Optimize SGD's regularization strength `alpha` and Elastic Net mixing parameter `l1_ratio`.

In [None]:
# Configure for SGDClassifier
args = Args()
args.model_name = "sgd"
args.num_trials = 15
args.num_epochs = 10

# Define search space for SGD (optimize alpha and l1_ratio)
config_space = {
    "learning_rate": stats.loguniform(1e-4, 1),
    "batch_size": stats.randint(32, 512),
    "alpha": stats.loguniform(1e-6, 1e-1),      # Regularization strength
    "l1_ratio": stats.uniform(0, 1),            # Elastic net mixing (0=L2, 1=L1)
}

initial_config = {
    "learning_rate": 0.01,
    "batch_size": 256,
    "alpha": 0.0001,
    "l1_ratio": 0.15,
}

# Run Bayesian Optimization
best_config, best_score, tuner = HPO.bayesian_search(
    args, 
    config_space=config_space, 
    initial_config=initial_config,
    n_random_init=5
)

# Plot progress
HPO.plot_hpo_progress(tuner)

print(f"\n{'='*32}")
print("Best SGDClassifier Configuration:")
print(f"  Learning rate: {best_config['learning_rate']:.6f}")
print(f"  Batch size: {best_config['batch_size']}")
print(f"  Alpha (regularization): {best_config['alpha']:.6f}")
print(f"  L1 ratio: {best_config['l1_ratio']:.4f}")

# Train final model with best config
print(f"\nTraining final model with best config: {best_config}")
train_loader, val_loader, test_loader = Utils.load_fashion_mnist(
    best_config["batch_size"]
)
model = Utils.build_model(args, best_config)
trainer = Trainer(
    model,
    train_loader,
    val_loader,
    test_loader,
    lr=best_config["learning_rate"],
    num_epochs=args.num_epochs,
)
trainer.fit()

train_acc = trainer.evaluate_train()
val_acc = 1.0 - trainer.validation_error()
test_acc = trainer.evaluate_test()

print(f"Final train accuracy with Bayesian-tuned hyperparameters: {train_acc:.4f}")
print(f"Final validation accuracy with Bayesian-tuned hyperparameters: {val_acc:.4f}")
print(f"Final test accuracy with Bayesian-tuned hyperparameters: {test_acc:.4f}")

## Example 5: Bayesian Optimization (LeNet)

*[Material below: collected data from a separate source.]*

(** * Wisal front end: the authentication / session core

    A shallow embedding of the session and role-authorization code of the
    dashboard, the properties of it that the specification states, and
    further properties that the code shows:

    - [src/constants/roles.ts]        the role enum and the landing routes
    - [src/api/httpClient.ts]         the shared axios client, its default
                                      headers and its response interceptor
    - [src/providers/AuthProvider.tsx] token decoding, the persisted session
                                      fields, [applyAuthResponse], [login],
                                      [logout], [refresh] and the boot effect
    - [src/components/ProtectedRoute.tsx] the route guard
    - [src/AppRouter.tsx]             the table of the routes
    - [src/components/Header.tsx]     the links of the header and its logout
                                      button
    - [src/pages/Login.tsx]           the login form
    - [src/pages/RoundDetails.tsx], [src/pages/Delivery.tsx]
                                      the forms of the coupon rounds

    JavaScript values are modelled by [JsValue]; the mutable world (React
    state of the provider, [localStorage], the axios default headers) is one
    record threaded through a state-and-exception monad, so that [try],
    [catch] and [finally] read as they do in the source. *)

From Stdlib Require Import ZArith String Ascii List Bool Lia.
From stdpp Require Import base option gmap strings list.

#[local] Set Warnings "-register-all".
#[local] Open Scope string_scope.

(** ** JavaScript values *)

Module Js.

(** The values that reach this code: what [JSON.parse] produces (the body of
    a response, the payload of a token), [undefined] for a missing property,
    and an opaque function object (a string has methods, and [claims.sub] on
    a string payload is [String.prototype.sub]).

    A string is kept as the UTF-8 bytes of its text.  A number is kept as the
    decimal [m * 10^e] that denotes it; the code only ever asks whether a
    number is truthy and what its [typeof] is. *)
Inductive JsValue : Type :=
  | JUndefined
  | JNull
  | JBool (b : bool)
  | JNum (m e : Z)
  | JStr (s : string)
  | JArr (items : list JsValue)
  | JObj (props : gmap string JsValue)
  | JFunction.

(** [typeof v] *)
Definition typeof (v : JsValue) : string :=
  match v with
  | JUndefined => "undefined"
  | JNull => "object"
  | JBool _ => "boolean"
  | JNum _ _ => "number"
  | JStr _ => "string"
  | JArr _ => "object"
  | JObj _ => "object"
  | JFunction => "function"
  end.

(** Whether the binary64 value nearest to [m * 10^e] is zero: either the
    decimal is zero, or it is so small that it rounds to zero (at most half
    of the least subnormal, [2^-1075]; the tie goes to the even neighbour,
    which is zero). *)
Definition rounds_to_zero (m e : Z) : bool :=
  if (m =? 0)%Z then true
  else if (0 <=? e)%Z then false
  else (Z.abs m * 2 ^ 1075 <=? 10 ^ (- e))%Z.

(** ToBoolean: what [if (v)], [!v], [v && _] and [v || _] test. *)
Definition to_boolean (v : JsValue) : bool :=
  match v with
  | JUndefined | JNull => false
  | JBool b => b
  | JNum m e => negb (rounds_to_zero m e)
  | JStr s => negb (String.eqb s "")
  | JArr _ | JObj _ | JFunction => true
  end.

(** [a || b] *)
Definition or (a b : JsValue) : JsValue := if to_boolean a then a else b.

(** [v.k], for a [v] that is neither [undefined] nor [null] (every member
    access of the source is behind a truthiness test or an optional chain,
    see [opt_get]) and for the property names this program reads:
    [accessToken], [institutionId], [institution], [user], [role], [id],
    [sub], [message], [error], [title].  On a plain object these are own
    properties or absent; no built-in prototype defines any of them except
    [String.prototype.sub]. *)
Definition get (v : JsValue) (k : string) : JsValue :=
  match v with
  | JObj props => default JUndefined (props !! k)
  | JStr _ => if String.eqb k "sub" then JFunction else JUndefined
  | _ => JUndefined
  end.

(** [v?.k] *)
Definition opt_get (v : JsValue) (k : string) : JsValue :=
  match v with
  | JUndefined | JNull => JUndefined
  | _ => get v k
  end.

(** [v === 'lit'] for a string literal. *)
Definition strict_eq_str (v : JsValue) (lit : string) : bool :=
  match v with
  | JStr s => String.eqb s lit
  | _ => false
  end.

(** [typeof v === 'string' && v ? v : null], as the string it selects. *)
Definition nonempty_string (v : JsValue) : option string :=
  match v with
  | JStr s => if negb (String.eqb s "") then Some s else None
  | _ => None
  end.

(** Truthiness of a [string | null]. *)
Definition truthy (v : option string) : bool :=
  match v with
  | Some s => negb (String.eqb s "")
  | None => false
  end.

(** Whether [ToString(v)] throws.  An object is converted through its
    [toString] and then its [valueOf] ([OrdinaryToPrimitive]).  A plain
    object inherits [Object.prototype.toString]; an own property [toString],
    which in a value of [JSON.parse] is never callable, hides it, and the
    [valueOf] that is tried next is not callable either or returns the
    object itself: a [TypeError].  An array inherits
    [Array.prototype.toString], which joins its elements, each one other
    than [null] and [undefined] being converted in turn. *)
Fixpoint ToString_throws (v : JsValue) : bool :=
  match v with
  | JArr items => existsb ToString_throws items
  | JObj props =>
      match props !! "toString" with
      | Some _ => true
      | None => false
      end
  | _ => false
  end.

(** Object literals. *)
Definition obj (l : list (string * JsValue)) : JsValue := JObj (list_to_map l).

End Js.
Import Js.

(** ** src/constants/roles.ts *)

(** [ROLE_DEFAULT_ROUTE] *)
Definition ROLE_DEFAULT_ROUTE : gmap string string :=
  <["ADMIN" := "/"]> (<["DISTRIBUTER" := "/distribution"]>
  (<["PUBLISHER" := "/posts"]> (<["DELIVERER" := "/deliver"]> ∅))).

(** [isEmployeeRole(value)] *)
Definition isEmployeeRole (value : JsValue) : bool :=
  strict_eq_str value "ADMIN" ||
  strict_eq_str value "DISTRIBUTER" ||
  strict_eq_str value "PUBLISHER" ||
  strict_eq_str value "DELIVERER".

(** [getDefaultRouteForRole(role)], for a role that respects its type (the
    lookup is among the own properties of [ROLE_DEFAULT_ROUTE]). *)
Definition getDefaultRouteForRole (role : option string) : string :=
  if negb (truthy role) then "/"
  else match role with
       | Some r => default "/" (ROLE_DEFAULT_ROUTE !! r)
       | None => "/"
       end.

(** The type [EmployeeRole], which TypeScript erases: the four literals. *)
Inductive EmployeeRole := ADMIN | DISTRIBUTER | PUBLISHER | DELIVERER.

Definition role_name (r : EmployeeRole) : string :=
  match r with
  | ADMIN => "ADMIN"
  | DISTRIBUTER => "DISTRIBUTER"
  | PUBLISHER => "PUBLISHER"
  | DELIVERER => "DELIVERER"
  end.

(** A runtime role value that respects the declared type
    [EmployeeRole | null]. *)
Definition role_ok (role : option string) : Prop :=
  match role with
  | None => True
  | Some r => isEmployeeRole (JStr r) = true
  end.

(** ** Exceptions *)

(** What a [throw] carries in this program: the three errors the platform
    functions of [decodeJwt] raise, the [TypeError] of a conversion to a
    string, and the [ApiError] of the HTTP client.  An [ApiError] is kept as
    the arguments its constructor received.  The second is not the message
    of the error: the constructor hands it to [Error], which keeps
    [ToString] of it (see [ToString] and [new_ApiError] below). *)
Inductive Exn : Type :=
  | InvalidCharacterError
  | URIError
  | SyntaxError
  | TypeError
  | ApiError (status : option Z) (message : JsValue) (details : JsValue).

(** The outcome of evaluating an expression: a value, or an exception in
    flight. *)
Inductive Completion (A : Type) : Type :=
  | Return (a : A)
  | Throw (e : Exn).
Arguments Return {A} a.
Arguments Throw {A} e.

Definition cbind {A B} (c : Completion A) (k : A -> Completion B) : Completion B :=
  match c with
  | Return a => k a
  | Throw e => Throw e
  end.

(** [try { body } catch { handler }] for pure code. *)
Definition try_catch_pure {A} (body : Completion A) (handler : Exn -> Completion A)
  : Completion A :=
  match body with
  | Return a => Return a
  | Throw e => handler e
  end.

Definition of_option {A} (e : Exn) (o : option A) : Completion A :=
  match o with
  | Some a => Return a
  | None => Throw e
  end.

(** ** [ToString]

    What the standard leaves to the implementation: the digits of a number
    ([Number::toString] asks for the fewest digits that denote the number,
    and does not always fix the last one) and the text of a built-in
    function. *)
Record Engine : Type := mkEngine {
  Number_toString : Z -> Z -> string;
  Function_toString : string
}.

(** [ToString(v)].  [Array.prototype.join] writes nothing for [null] and
    [undefined] and a comma between the elements. *)
Fixpoint ToString (engine : Engine) (v : JsValue) {struct v} : Completion string :=
  match v with
  | JUndefined => Return "undefined"
  | JNull => Return "null"
  | JBool b => Return (if b then "true" else "false")
  | JNum m e => Return (Number_toString engine m e)
  | JStr s => Return s
  | JArr items =>
      (fix join (l : list JsValue) : Completion string :=
         match l with
         | [] => Return ""
         | x :: r =>
             cbind (match x with
                    | JUndefined | JNull => Return ""
                    | _ => ToString engine x
                    end) (fun next =>
             match r with
             | [] => Return next
             | _ => cbind (join r) (fun rest => Return (next ++ "," ++ rest))
             end)
         end) items
  | JObj props =>
      match props !! "toString" with
      | Some _ => Throw TypeError
      | None => Return "[object Object]"
      end
  | JFunction => Return (Function_toString engine)
  end.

Apply Bayesian Optimization to LeNet (only optimizing learning_rate and batch_size).

In [None]:
# Configure arguments for Bayesian Optimization
args = Args()
args.model_name = "lenet"
args.num_trials = 15  # 5 random init + 10 BO iterations
args.num_epochs = 10

# Define search space
config_space = {
    "learning_rate": stats.loguniform(1e-4, 1),
    "batch_size": stats.randint(32, 512),
}

initial_config = {
    "learning_rate": 0.1,
    "batch_size": 256,
}

# Run Bayesian Optimization
best_config, best_score, tuner = HPO.bayesian_search(
    args, 
    config_space=config_space, 
    initial_config=initial_config,
    n_random_init=5
)

# Plot progress
HPO.plot_hpo_progress(tuner)

# Train final model with best config
print(f"\nTraining final model with best config: {best_config}")
train_loader, val_loader, test_loader = Utils.load_fashion_mnist(
    best_config["batch_size"]
)
model = Utils.build_model(args, best_config)
trainer = Trainer(
    model,
    train_loader,
    val_loader,
    test_loader,
    lr=best_config["learning_rate"],
    num_epochs=args.num_epochs,
)
trainer.fit()

train_acc = trainer.evaluate_train()
val_acc = 1.0 - trainer.validation_error()
test_acc = trainer.evaluate_test()

print(f"Final train accuracy with Bayesian-tuned hyperparameters: {train_acc:.4f}")
print(f"Final validation accuracy with Bayesian-tuned hyperparameters: {val_acc:.4f}")
print(f"Final test accuracy with Bayesian-tuned hyperparameters: {test_acc:.4f}")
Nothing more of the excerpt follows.